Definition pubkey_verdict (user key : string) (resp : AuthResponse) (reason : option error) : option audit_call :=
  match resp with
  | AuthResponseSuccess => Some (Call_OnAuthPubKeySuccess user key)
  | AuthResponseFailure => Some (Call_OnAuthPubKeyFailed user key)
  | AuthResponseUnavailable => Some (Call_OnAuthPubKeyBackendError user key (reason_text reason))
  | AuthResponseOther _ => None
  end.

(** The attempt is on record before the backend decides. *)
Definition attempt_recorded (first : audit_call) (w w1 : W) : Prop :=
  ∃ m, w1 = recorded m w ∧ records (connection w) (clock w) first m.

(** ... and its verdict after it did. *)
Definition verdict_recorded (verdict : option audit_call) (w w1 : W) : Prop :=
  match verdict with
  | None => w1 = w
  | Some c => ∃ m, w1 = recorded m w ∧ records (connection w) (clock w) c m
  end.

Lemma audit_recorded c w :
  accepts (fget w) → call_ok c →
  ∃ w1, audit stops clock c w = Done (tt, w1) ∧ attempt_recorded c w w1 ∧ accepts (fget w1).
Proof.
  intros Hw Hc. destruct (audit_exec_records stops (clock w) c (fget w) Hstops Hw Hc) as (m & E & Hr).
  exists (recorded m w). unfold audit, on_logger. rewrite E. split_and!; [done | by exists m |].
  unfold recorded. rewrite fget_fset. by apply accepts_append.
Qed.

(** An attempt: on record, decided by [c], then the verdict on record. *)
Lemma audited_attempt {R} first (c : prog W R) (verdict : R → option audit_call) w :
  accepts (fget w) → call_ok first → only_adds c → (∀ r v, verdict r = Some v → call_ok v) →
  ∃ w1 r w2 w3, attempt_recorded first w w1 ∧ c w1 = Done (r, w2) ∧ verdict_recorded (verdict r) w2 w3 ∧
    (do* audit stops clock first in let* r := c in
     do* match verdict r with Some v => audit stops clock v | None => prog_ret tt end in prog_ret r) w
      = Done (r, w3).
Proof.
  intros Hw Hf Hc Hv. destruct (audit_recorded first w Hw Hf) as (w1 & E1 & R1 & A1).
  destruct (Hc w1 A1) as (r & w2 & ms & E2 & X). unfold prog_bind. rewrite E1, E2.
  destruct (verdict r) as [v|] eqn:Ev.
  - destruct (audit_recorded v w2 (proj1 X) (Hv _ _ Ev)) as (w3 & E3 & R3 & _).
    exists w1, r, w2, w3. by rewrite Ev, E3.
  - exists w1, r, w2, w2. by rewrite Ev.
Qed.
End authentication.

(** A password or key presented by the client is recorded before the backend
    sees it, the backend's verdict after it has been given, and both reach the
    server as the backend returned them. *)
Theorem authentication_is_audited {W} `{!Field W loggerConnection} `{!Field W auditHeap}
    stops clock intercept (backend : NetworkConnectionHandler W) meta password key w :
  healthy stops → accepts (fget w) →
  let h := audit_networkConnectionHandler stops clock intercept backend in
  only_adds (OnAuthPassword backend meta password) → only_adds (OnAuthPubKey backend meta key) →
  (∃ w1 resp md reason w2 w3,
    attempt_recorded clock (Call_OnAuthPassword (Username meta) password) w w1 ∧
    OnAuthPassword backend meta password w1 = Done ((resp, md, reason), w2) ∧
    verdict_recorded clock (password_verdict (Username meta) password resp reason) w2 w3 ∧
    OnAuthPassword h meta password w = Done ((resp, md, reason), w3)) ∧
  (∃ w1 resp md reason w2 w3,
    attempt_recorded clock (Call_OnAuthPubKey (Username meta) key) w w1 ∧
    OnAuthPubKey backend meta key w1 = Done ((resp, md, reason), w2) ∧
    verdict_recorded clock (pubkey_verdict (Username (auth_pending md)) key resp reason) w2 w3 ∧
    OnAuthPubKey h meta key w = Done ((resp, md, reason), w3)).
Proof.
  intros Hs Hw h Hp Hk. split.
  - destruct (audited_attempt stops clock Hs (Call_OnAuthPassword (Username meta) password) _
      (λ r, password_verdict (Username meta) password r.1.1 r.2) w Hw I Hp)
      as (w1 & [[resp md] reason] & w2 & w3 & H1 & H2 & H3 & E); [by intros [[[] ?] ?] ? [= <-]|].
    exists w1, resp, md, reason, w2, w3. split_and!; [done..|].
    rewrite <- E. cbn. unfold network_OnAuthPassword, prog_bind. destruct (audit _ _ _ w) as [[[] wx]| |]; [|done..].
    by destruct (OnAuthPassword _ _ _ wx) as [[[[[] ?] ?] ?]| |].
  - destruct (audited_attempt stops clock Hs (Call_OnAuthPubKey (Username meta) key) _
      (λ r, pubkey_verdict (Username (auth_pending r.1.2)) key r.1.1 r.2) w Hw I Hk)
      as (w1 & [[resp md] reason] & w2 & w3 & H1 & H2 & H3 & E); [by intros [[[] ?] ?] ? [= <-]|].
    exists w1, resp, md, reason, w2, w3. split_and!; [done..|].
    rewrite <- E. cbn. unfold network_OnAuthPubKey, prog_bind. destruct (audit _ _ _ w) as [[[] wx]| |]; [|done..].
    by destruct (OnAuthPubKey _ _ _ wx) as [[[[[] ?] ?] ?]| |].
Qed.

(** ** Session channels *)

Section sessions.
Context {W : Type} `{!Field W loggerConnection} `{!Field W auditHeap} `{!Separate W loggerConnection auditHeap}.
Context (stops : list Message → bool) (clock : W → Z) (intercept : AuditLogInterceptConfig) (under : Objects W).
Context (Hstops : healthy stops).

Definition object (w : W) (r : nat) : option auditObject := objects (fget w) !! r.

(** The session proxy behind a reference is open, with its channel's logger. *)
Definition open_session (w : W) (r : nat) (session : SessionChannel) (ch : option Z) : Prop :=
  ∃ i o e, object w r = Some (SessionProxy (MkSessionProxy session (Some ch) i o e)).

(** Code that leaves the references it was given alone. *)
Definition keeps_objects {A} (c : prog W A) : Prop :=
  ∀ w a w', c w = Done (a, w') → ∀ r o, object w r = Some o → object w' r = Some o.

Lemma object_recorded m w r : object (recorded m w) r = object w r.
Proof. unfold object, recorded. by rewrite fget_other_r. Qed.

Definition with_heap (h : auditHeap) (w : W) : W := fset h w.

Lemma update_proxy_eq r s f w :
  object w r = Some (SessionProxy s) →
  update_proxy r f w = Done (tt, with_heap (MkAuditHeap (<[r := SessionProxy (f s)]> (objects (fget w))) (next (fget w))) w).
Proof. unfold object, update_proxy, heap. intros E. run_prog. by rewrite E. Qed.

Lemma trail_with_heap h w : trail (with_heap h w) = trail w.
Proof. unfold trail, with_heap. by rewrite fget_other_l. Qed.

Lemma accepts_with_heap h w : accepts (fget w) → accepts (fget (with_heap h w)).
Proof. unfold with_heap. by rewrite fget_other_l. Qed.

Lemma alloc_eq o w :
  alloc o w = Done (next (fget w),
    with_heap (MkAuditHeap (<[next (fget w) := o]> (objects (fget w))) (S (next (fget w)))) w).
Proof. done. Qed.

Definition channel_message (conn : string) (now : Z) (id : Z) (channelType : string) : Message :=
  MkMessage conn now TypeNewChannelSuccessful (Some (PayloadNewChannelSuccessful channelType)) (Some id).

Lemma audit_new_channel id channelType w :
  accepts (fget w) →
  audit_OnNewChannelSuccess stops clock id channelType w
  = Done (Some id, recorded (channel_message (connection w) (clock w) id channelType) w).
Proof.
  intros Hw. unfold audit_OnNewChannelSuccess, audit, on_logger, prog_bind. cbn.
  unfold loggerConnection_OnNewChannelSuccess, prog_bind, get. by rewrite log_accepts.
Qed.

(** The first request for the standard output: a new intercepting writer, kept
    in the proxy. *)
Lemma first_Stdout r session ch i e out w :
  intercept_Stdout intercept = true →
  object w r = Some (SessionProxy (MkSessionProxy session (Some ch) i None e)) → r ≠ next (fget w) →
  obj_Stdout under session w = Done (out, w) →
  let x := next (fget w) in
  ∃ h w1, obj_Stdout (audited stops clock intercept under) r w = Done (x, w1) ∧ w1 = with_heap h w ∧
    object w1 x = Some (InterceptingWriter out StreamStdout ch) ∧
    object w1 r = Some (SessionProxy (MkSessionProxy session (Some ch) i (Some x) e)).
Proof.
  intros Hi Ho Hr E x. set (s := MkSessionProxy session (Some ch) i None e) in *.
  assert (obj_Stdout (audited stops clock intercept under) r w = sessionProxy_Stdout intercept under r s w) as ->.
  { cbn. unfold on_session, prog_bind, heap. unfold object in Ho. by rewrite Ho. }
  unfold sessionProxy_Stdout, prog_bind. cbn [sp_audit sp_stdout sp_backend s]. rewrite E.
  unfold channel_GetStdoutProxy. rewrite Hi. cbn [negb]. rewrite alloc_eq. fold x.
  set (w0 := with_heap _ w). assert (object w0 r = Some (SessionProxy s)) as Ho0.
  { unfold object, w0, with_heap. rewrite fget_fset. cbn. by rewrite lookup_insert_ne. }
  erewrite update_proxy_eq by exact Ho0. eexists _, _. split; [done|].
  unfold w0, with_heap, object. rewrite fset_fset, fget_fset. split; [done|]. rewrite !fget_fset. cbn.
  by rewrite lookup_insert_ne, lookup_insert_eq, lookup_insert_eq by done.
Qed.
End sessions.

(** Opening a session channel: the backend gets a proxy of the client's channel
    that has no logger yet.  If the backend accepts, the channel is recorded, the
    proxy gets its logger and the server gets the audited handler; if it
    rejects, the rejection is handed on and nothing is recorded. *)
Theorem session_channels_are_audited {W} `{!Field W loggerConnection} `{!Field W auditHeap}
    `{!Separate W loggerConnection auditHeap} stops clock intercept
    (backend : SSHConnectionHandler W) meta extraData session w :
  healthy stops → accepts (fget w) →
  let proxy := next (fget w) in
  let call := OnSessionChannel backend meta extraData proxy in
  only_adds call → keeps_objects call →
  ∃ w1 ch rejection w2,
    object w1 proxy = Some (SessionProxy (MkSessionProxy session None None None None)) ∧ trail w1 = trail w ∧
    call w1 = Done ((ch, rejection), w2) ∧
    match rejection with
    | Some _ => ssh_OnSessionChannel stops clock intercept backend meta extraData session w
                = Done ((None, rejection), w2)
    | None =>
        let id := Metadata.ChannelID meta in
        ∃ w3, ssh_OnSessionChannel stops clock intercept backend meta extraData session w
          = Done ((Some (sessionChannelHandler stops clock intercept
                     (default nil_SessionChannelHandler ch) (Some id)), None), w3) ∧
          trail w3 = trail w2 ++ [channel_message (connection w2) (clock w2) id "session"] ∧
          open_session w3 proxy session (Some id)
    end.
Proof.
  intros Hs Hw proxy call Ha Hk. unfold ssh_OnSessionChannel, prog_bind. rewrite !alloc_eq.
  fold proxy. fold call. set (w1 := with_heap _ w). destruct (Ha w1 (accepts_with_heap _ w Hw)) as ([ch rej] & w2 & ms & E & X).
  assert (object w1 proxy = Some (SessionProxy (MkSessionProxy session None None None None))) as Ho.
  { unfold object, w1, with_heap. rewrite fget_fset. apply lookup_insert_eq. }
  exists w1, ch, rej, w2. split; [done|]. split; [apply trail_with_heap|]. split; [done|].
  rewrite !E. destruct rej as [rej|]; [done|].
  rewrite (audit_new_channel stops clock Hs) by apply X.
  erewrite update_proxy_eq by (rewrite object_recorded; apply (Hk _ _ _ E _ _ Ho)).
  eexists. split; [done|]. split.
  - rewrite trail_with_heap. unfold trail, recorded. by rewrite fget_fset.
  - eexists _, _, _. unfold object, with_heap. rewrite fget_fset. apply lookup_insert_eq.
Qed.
---
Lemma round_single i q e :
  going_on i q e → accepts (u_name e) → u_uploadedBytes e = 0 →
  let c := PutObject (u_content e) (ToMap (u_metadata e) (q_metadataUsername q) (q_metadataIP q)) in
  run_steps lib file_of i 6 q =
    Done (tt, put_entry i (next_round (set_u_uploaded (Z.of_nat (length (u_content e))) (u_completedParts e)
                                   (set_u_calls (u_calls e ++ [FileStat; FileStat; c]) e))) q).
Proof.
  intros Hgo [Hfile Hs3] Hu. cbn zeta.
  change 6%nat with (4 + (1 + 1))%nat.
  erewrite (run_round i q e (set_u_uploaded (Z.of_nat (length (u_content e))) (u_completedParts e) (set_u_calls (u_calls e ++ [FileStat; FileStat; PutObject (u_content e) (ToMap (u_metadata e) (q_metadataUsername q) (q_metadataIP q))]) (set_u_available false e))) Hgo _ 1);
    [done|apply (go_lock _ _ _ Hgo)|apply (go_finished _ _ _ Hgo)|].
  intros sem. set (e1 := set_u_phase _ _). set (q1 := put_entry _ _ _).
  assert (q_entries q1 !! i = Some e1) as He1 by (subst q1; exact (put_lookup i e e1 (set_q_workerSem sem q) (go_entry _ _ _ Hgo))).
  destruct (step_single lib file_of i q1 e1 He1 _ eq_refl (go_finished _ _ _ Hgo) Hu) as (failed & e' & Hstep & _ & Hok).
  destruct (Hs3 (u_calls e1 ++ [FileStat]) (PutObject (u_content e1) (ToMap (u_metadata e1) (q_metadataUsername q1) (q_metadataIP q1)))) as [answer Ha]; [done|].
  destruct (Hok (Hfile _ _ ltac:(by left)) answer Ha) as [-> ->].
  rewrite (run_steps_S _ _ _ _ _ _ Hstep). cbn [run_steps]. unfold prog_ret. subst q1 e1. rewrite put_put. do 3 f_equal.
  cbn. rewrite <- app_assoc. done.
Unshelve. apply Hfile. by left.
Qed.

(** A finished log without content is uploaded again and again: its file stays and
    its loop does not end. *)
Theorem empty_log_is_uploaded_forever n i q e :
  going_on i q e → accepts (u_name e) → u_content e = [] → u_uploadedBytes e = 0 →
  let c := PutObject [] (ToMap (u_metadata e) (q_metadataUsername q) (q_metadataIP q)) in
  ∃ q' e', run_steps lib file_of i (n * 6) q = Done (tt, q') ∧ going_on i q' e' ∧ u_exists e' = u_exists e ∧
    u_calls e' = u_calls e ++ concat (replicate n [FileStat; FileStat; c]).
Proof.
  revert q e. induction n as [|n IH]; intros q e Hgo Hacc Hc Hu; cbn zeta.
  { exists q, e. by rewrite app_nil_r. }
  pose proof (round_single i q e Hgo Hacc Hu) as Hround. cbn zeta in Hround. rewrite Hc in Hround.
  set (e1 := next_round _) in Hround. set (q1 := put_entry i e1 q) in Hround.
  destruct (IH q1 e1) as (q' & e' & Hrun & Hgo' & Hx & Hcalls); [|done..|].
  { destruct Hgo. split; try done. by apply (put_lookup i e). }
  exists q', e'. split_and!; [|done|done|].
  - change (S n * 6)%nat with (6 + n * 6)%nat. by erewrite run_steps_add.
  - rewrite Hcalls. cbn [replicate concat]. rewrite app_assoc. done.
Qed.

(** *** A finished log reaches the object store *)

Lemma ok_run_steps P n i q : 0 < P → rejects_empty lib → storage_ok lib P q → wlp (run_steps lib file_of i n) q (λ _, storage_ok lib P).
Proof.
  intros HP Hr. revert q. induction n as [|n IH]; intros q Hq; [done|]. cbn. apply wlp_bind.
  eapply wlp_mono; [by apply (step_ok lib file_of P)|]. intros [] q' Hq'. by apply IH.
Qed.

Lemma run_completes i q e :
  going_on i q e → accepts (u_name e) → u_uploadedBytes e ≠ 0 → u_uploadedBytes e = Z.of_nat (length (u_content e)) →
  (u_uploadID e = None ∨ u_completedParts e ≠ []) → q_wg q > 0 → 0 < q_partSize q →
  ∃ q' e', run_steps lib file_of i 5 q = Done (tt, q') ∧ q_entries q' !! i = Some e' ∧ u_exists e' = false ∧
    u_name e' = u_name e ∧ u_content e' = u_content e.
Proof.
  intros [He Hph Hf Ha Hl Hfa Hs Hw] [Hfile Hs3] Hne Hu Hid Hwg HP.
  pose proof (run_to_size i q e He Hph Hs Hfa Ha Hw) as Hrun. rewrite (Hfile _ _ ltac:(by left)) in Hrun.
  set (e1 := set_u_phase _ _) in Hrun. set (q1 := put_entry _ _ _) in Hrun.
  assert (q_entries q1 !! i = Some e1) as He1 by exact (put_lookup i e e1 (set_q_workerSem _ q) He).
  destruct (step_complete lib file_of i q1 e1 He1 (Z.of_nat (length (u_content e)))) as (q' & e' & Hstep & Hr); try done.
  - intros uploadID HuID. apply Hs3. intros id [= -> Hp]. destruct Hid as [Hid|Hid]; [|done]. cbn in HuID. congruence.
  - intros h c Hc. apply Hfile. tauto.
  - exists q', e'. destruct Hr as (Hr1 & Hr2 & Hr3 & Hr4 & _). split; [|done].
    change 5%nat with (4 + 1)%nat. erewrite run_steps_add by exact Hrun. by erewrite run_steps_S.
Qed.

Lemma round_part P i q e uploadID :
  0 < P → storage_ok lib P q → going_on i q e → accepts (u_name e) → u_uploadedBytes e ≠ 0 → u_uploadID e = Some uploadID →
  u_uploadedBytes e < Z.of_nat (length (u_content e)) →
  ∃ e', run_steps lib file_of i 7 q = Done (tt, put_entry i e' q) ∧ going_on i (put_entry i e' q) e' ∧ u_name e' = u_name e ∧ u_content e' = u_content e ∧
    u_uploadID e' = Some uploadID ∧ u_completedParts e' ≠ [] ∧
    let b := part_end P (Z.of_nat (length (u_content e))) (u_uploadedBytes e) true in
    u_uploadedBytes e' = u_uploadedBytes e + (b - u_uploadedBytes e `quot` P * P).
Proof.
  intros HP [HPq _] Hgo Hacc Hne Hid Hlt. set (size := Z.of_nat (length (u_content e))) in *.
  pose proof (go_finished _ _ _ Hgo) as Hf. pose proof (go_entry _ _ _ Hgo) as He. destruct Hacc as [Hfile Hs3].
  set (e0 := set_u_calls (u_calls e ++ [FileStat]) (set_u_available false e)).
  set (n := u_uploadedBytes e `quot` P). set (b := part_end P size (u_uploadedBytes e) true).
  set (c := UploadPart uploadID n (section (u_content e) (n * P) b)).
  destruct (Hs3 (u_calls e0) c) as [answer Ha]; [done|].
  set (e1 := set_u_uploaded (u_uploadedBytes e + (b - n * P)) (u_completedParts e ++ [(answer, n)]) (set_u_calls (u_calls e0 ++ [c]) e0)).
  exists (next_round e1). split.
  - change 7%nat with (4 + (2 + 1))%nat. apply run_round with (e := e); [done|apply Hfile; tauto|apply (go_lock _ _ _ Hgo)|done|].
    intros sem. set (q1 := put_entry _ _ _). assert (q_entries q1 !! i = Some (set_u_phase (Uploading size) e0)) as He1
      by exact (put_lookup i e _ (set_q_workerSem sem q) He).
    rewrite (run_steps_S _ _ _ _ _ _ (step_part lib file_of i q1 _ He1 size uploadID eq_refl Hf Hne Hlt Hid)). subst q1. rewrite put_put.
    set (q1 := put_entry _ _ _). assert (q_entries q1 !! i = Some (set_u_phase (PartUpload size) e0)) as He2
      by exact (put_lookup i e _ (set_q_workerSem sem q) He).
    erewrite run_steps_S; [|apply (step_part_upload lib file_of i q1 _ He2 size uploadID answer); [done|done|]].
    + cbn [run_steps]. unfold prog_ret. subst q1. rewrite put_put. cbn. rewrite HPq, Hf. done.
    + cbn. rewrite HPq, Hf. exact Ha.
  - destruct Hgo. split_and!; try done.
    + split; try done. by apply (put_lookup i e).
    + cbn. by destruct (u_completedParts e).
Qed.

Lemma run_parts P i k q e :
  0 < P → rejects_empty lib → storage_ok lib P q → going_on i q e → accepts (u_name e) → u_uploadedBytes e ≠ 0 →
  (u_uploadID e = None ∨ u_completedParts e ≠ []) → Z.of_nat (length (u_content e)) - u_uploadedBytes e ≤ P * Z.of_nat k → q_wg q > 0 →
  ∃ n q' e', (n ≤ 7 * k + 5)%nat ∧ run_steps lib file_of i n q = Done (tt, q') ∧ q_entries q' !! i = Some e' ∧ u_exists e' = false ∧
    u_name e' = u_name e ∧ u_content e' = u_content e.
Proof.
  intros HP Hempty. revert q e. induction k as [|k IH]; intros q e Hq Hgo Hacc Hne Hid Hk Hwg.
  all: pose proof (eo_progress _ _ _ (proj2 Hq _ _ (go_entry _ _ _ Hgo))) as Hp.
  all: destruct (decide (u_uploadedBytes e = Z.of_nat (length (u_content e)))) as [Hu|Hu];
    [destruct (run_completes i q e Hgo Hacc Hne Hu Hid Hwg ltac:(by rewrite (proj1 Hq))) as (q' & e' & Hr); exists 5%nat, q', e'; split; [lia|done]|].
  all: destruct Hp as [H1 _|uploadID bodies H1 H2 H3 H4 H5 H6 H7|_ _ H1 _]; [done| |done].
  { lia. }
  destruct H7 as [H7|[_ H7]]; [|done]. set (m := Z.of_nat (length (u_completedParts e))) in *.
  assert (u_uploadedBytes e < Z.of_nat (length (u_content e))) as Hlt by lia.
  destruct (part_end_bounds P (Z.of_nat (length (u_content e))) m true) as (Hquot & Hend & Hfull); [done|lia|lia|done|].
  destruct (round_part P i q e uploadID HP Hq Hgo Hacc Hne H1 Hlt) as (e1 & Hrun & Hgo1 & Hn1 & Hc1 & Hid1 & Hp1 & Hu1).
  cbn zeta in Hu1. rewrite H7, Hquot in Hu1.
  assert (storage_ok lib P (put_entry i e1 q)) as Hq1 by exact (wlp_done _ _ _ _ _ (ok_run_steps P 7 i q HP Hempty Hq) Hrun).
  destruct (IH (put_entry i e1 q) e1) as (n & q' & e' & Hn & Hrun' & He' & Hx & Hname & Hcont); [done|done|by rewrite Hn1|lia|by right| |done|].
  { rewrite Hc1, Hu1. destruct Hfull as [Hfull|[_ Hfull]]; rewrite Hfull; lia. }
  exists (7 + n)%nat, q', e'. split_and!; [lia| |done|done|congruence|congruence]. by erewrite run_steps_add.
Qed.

Instructions for the task ▸
Using the records above, write out exactly the lines between the one holding "e = Z.of_nat (length (u_content e)) →" and the one holding "set (n := u_uploadedBytes", inclusive; leave everything else out.

Solution for this task ▸
  going_on i q e → accepts (u_name e) → u_uploadedBytes e ≠ 0 → u_uploadedBytes e = Z.of_nat (length (u_content e)) →
  (u_uploadID e = None ∨ u_completedParts e ≠ []) → q_wg q > 0 → 0 < q_partSize q →
  ∃ q' e', run_steps lib file_of i 5 q = Done (tt, q') ∧ q_entries q' !! i = Some e' ∧ u_exists e' = false ∧
    u_name e' = u_name e ∧ u_content e' = u_content e.
Proof.
  intros [He Hph Hf Ha Hl Hfa Hs Hw] [Hfile Hs3] Hne Hu Hid Hwg HP.
  pose proof (run_to_size i q e He Hph Hs Hfa Ha Hw) as Hrun. rewrite (Hfile _ _ ltac:(by left)) in Hrun.
  set (e1 := set_u_phase _ _) in Hrun. set (q1 := put_entry _ _ _) in Hrun.
  assert (q_entries q1 !! i = Some e1) as He1 by exact (put_lookup i e e1 (set_q_workerSem _ q) He).
  destruct (step_complete lib file_of i q1 e1 He1 (Z.of_nat (length (u_content e)))) as (q' & e' & Hstep & Hr); try done.
  - intros uploadID HuID. apply Hs3. intros id [= -> Hp]. destruct Hid as [Hid|Hid]; [|done]. cbn in HuID. congruence.
  - intros h c Hc. apply Hfile. tauto.
  - exists q', e'. destruct Hr as (Hr1 & Hr2 & Hr3 & Hr4 & _). split; [|done].
    change 5%nat with (4 + 1)%nat. erewrite run_steps_add by exact Hrun. by erewrite run_steps_S.
Qed.

Lemma round_part P i q e uploadID :
  0 < P → storage_ok lib P q → going_on i q e → accepts (u_name e) → u_uploadedBytes e ≠ 0 → u_uploadID e = Some uploadID →
  u_uploadedBytes e < Z.of_nat (length (u_content e)) →
  ∃ e', run_steps lib file_of i 7 q = Done (tt, put_entry i e' q) ∧ going_on i (put_entry i e' q) e' ∧ u_name e' = u_name e ∧ u_content e' = u_content e ∧
    u_uploadID e' = Some uploadID ∧ u_completedParts e' ≠ [] ∧
    let b := part_end P (Z.of_nat (length (u_content e))) (u_uploadedBytes e) true in
    u_uploadedBytes e' = u_uploadedBytes e + (b - u_uploadedBytes e `quot` P * P).
Proof.
  intros HP [HPq _] Hgo Hacc Hne Hid Hlt. set (size := Z.of_nat (length (u_content e))) in *.
  pose proof (go_finished _ _ _ Hgo) as Hf. pose proof (go_entry _ _ _ Hgo) as He. destruct Hacc as [Hfile Hs3].
  set (e0 := set_u_calls (u_calls e ++ [FileStat]) (set_u_available false e)).
  set (n := u_uploadedBytes e `quot` P). set (b := part_end P size (u_uploadedBytes e) true).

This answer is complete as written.